Fluoroquinolones are a class of antibacterial agents used clinically to treat a wide array of bacterial infections. Although being potent, susceptibility to CNS side effects limits their use. It was observed that improvements in absorption, activity and side effects were achieved via modifications at the N atom of the C7 of the side chain. To meet the increasing demand for development of new antibacterial agents, nineteen novel ciprofloxacin-sulfonamide hybrid molecules were designed, synthesized and characterized by IR, ¹H NMR and ¹³C NMR as potential antibacterial agents with dual DNA gyrase/topoisomerase IV inhibitory activity. Most of the synthesized compounds showed significant antibacterial activity that was revealed by testing their inhibitory activity against DNA gyrase, DNA topoisomerase IV as well as their minimum inhibitory concentration against Staphylococcus aureus. Six ciprofloxacin-sulfonamide hybrids (3f, 5d, 7a, 7d, 7e and 9b) showed potent inhibitory activity against DNA topoisomerase IV, compared to ciprofloxacin (IC50: 0.55 μM), with IC50 range: 0.23–0.44 μM. DNA gyrase was also efficiently inhibited by five ciprofloxacin-sulfonamide hybrids (3f, 5d, 5e, 7a and 7d) with IC50 range: 0.43–1.1 μM (IC50 of ciprofloxacin: 0.83 μM). Compounds 3a and 3b showed a marked improvement in the antibacterial activity over ciprofloxacin against both Gram-positive and Gram-negative pathogens, namely, Staphylococcus aureus Newman and Escherichia coli ATCC8739, with MIC = 0.324 and 0.422 μM, respectively, that is 4.2-fold and 3.2-fold lower than ciprofloxacin (MIC = 1.359 μM) against the Gram-positive Staphylococcus aureus, and MIC = 0.025 and 0.013 μM, respectively, that is 10.2-fold and 19.6-fold lower than ciprofloxacin (MIC = 0.255 μM) against the Gram-negative Escherichia coli ATCC8739. Also, the most active compounds showed lower CNS and convulsive side effects compared to ciprofloxacin with a concomitant decrease in GABA expression.

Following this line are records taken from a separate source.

(** X13: a call issues no request exactly when the cache holds an entry
    for its key that is younger than the TTL, and one request, for its own
    URL, otherwise; it logs an error exactly when it had to fetch and the
    fetch failed, and then it returns [null].  It also returns [null],
    without any log, when the payload served from the cache or parsed from
    a successful reply is itself [null]: these are all the ways to
    [null]. *)
Theorem call_outcomes (ttl : Z) (cache : gmap string cache_entry)
    (endpoint : string) (params : object pval)
    (now : Z) (resp : response) (now' : Z) :
  let r := makeApiRequest ttl cache endpoint params now resp now' in
  let fresh :=
    exists e, cache !! buildCacheKey endpoint params = Some e /\
              now - ts e < ttl in
  (requests r = [] <-> fresh) /\
  (~ fresh -> requests r = [build_url endpoint params]) /\
  (logged_error r = true <-> ~ fresh /\ failed resp = true) /\
  (logged_error r = true -> js_returned r = JsNull) /\
  (js_returned r = JsNull <->
   (exists e, cache !! buildCacheKey endpoint params = Some e /\
              now - ts e < ttl /\ data e = JsNull) \/
   (~ fresh /\
    (failed resp = true \/
     exists status, status_ok status = true /\
                    resp = Http status (Some JsNull)))).
Proof.
  cbv zeta. unfold js_returned, makeApiRequest.
  destruct (cache !! buildCacheKey endpoint params) as [e|] eqn:He.
  - destruct (Z.ltb_spec (now - ts e) ttl) as [Hlt|Hge].
    + assert (Hfresh : exists e0, Some e = Some e0 /\ now - ts e0 < ttl)
        by (exists e; auto).
      simpl. split; [tauto|]. split; [tauto|].
      split; [split; [discriminate|tauto]|]. split; [discriminate|].
      split.
      * intros Hd. left. exists e. auto.
      * intros [(e0 & [= <-] & _ & Hd)|[Hn _]]; [exact Hd|tauto].
    + assert (Hstale : ~ exists e0, Some e = Some e0 /\ now - ts e0 < ttl)
        by (intros (e0 & [= <-] & H); lia).
      assert (Hnull : ~ exists e0, Some e = Some e0 /\ now - ts e0 < ttl /\
                                   data e0 = JsNull)
        by (intros (e0 & [= <-] & H & _); lia).
      destruct resp as [|status [body|]]; simpl; fetch_outcomes status.
  - assert (Hstale : ~ exists e0, @None cache_entry = Some e0 /\ now - ts e0 < ttl)
      by (intros (e0 & H & _); discriminate).
    assert (Hnull : ~ exists e0, @None cache_entry = Some e0 /\ now - ts e0 < ttl /\
                                 data e0 = JsNull)
      by (intros (e0 & H & _); discriminate).
    destruct resp as [|status [body|]]; simpl; fetch_outcomes status.
Qed.
(** * strip.py: recursive removal of trailing newline bytes

    A shallow embedding of [src/strip.py] and the proofs of the properties
    its specification states.

    - File contents are Python [bytes]: lists of [Byte.byte]. Paths and
      messages are Python [str]: [string]. Python integers are [Z].
    - The trim loop is the [while] loop of the source, defined by
      well-founded recursion on the length of the content; the copy of the
      loop in the dry-run branch is a definition of its own.
    - The functions that touch the outside are computations in a state
      and exception monad [IO]: the state holds the files that [open]
      sees and the trace of what the program did (directories listed,
      files opened, lines printed), an exception is an [OSError].
    - The library functions that the source calls are modelled as far as
      the source uses them: [bytes] slicing and [endswith], [str]
      operations, [os.path.join] and [pathlib.Path] in their POSIX
      flavour, [os.walk] top-down over a finite directory tree without
      symbolic links, [str.lower] on the ASCII letters. [open] fails when
      the file is missing or may not be opened in the mode asked for. *)

From Equations Require Import Equations.
From Stdlib.Strings Require Import Byte Ascii String.
From stdpp Require Import base list strings gmap pretty.

Local Open Scope Z_scope.

(** ** Python [bytes] *)

Module PyBytes.

Abbreviation bytes := (list byte).

Definition LF : byte := x0a.
Definition CR : byte := x0d.

(** [a == b] on bytes objects. *)
Fixpoint eqb (a b : bytes) : bool :=
  match a, b with
  | [], [] => true
  | x :: a', y :: b' => Byte.eqb x y && eqb a' b'
  | _, _ => false
  end.

(** [content[-n:]] for [n > 0]: the last [n] bytes, or all of them when
    there are fewer. *)
Definition last_n (n : nat) (content : bytes) : bytes :=
  drop (length content - n) content.

(** [content[:-n]] for [n > 0]: all but the last [n] bytes, empty when
    there are fewer. *)
Definition drop_last (n : nat) (content : bytes) : bytes :=
  take (length content - n) content.

(** [content.endswith(suffix)]. *)
Definition endswith (content suffix : bytes) : bool :=
  (length suffix <=? length content)%nat && eqb (last_n (length suffix) content) suffix.

(** [x in (a, b)] for a two-element tuple of bytes objects. *)
Definition in_pair (x a b : bytes) : bool := eqb x a || eqb x b.

(** Truth value of a bytes object: non-empty. *)
Definition truthy (content : bytes) : bool :=
  match content with [] => false | _ => true end.

End PyBytes.

Import PyBytes.

(** ** The Trimmer: the loop of [remove_trailing_newlines] (lines 34-41) *)

Definition inspect {A} (a : A) : {b : A | a = b} := exist _ a eq_refl.

(** Loop test: [content and content[-1:] in (b'\n', b'\r')]. *)
Definition loop_cond (content : bytes) : bool :=
  truthy content && in_pair (last_n 1 content) [LF] [CR].

(** Loop body: the [if]/[elif]/[elif] chain; when no branch applies the
    content is left as it is. *)
Definition loop_body (content : bytes) : bytes :=
  if endswith content [CR; LF] then drop_last 2 content
  else if endswith content [LF] then drop_last 1 content
  else if endswith content [CR] then drop_last 1 content
  else content.

(** *** Facts on the byte operations needed for termination *)

Lemma eqb_eq (a b : bytes) : PyBytes.eqb a b = true <-> a = b.
Proof.
  revert b. induction a as [|x a IH]; intros [|y b]; simpl; try (split; congruence).
  rewrite andb_true_iff, IH. split.
  - intros [Hxy ->]. apply Byte.byte_dec_bl in Hxy. congruence.
  - intros [= -> ->]. split; [apply Byte.byte_dec_lb|]; reflexivity.
Qed.

Lemma eqb_refl (a : bytes) : PyBytes.eqb a a = true.
Proof. apply eqb_eq. reflexivity. Qed.

Lemma last_n_app (pre suf : bytes) : last_n (length suf) (pre ++ suf) = suf.
Proof.
  unfold last_n. rewrite length_app.
  replace (length pre + length suf - length suf)%nat with (length pre) by lia.
  apply drop_app_length.
Qed.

氟喹诺酮类药物是一类临床上用于治疗多种细菌感染的抗菌剂。尽管很有效，但对 CNS 副作用的敏感性限制了它们的使用。据观察，吸收、活性和副作用的改善是通过对侧链 C7 的 N 原子进行修饰来实现的。为满足新型抗菌药物开发日益增长的需求，设计、合成了 19 种新型环丙沙星-磺胺杂化分子，并通过 IR、¹ H NMR 和¹³C NMR作为具有双重DNA旋转酶/拓扑异构酶IV抑制活性的潜在抗菌剂。大多数合成的化合物显示出显着的抗菌活性，通过测试它们对 DNA 促旋酶、DNA 拓扑异构酶 IV 的抑制活性以及它们对金黄色葡萄球菌的最小抑制浓度来揭示。与环丙沙星（IC50：0.55 μM）相比，六种环丙沙星-磺胺杂化物（3f、5d、7a、7d、7e和9b）对 DNA 拓扑异构酶 IV 显示出有效的抑制活性，IC50 范围为：0.23–0.44 μM。DNA 促旋酶也被五种环丙沙星-磺胺杂化物有效抑制。3f、5d、5e、7a和7d），IC50 范围：0.43–1.1 μM（环丙沙星的 IC50：0.83 μM）。化合物3a和3b对革兰氏阳性和革兰氏阴性病原体，即金黄色葡萄球菌 Newman和大肠杆菌 ATCC8739的抗菌活性比环丙沙星显着提高，MIC 分别为 0.324 和 0.422 μM，即 4.2 倍对革兰氏阳性金黄色葡萄球菌的作用比环丙沙星（MIC = 1.359 μM）低 3.2 倍，对革兰氏阳性葡萄球菌的 MIC = 0.025 和 0.013 μM，分别比环丙沙星（MIC = 0.255 μM）低 10.2 倍和 19.6 倍革兰氏阴性大肠杆菌 ATCC8739. 此外，与环丙沙星相比，最活跃的化合物显示出较低的中枢神经系统和惊厥副作用，同时 GABA 表达降低。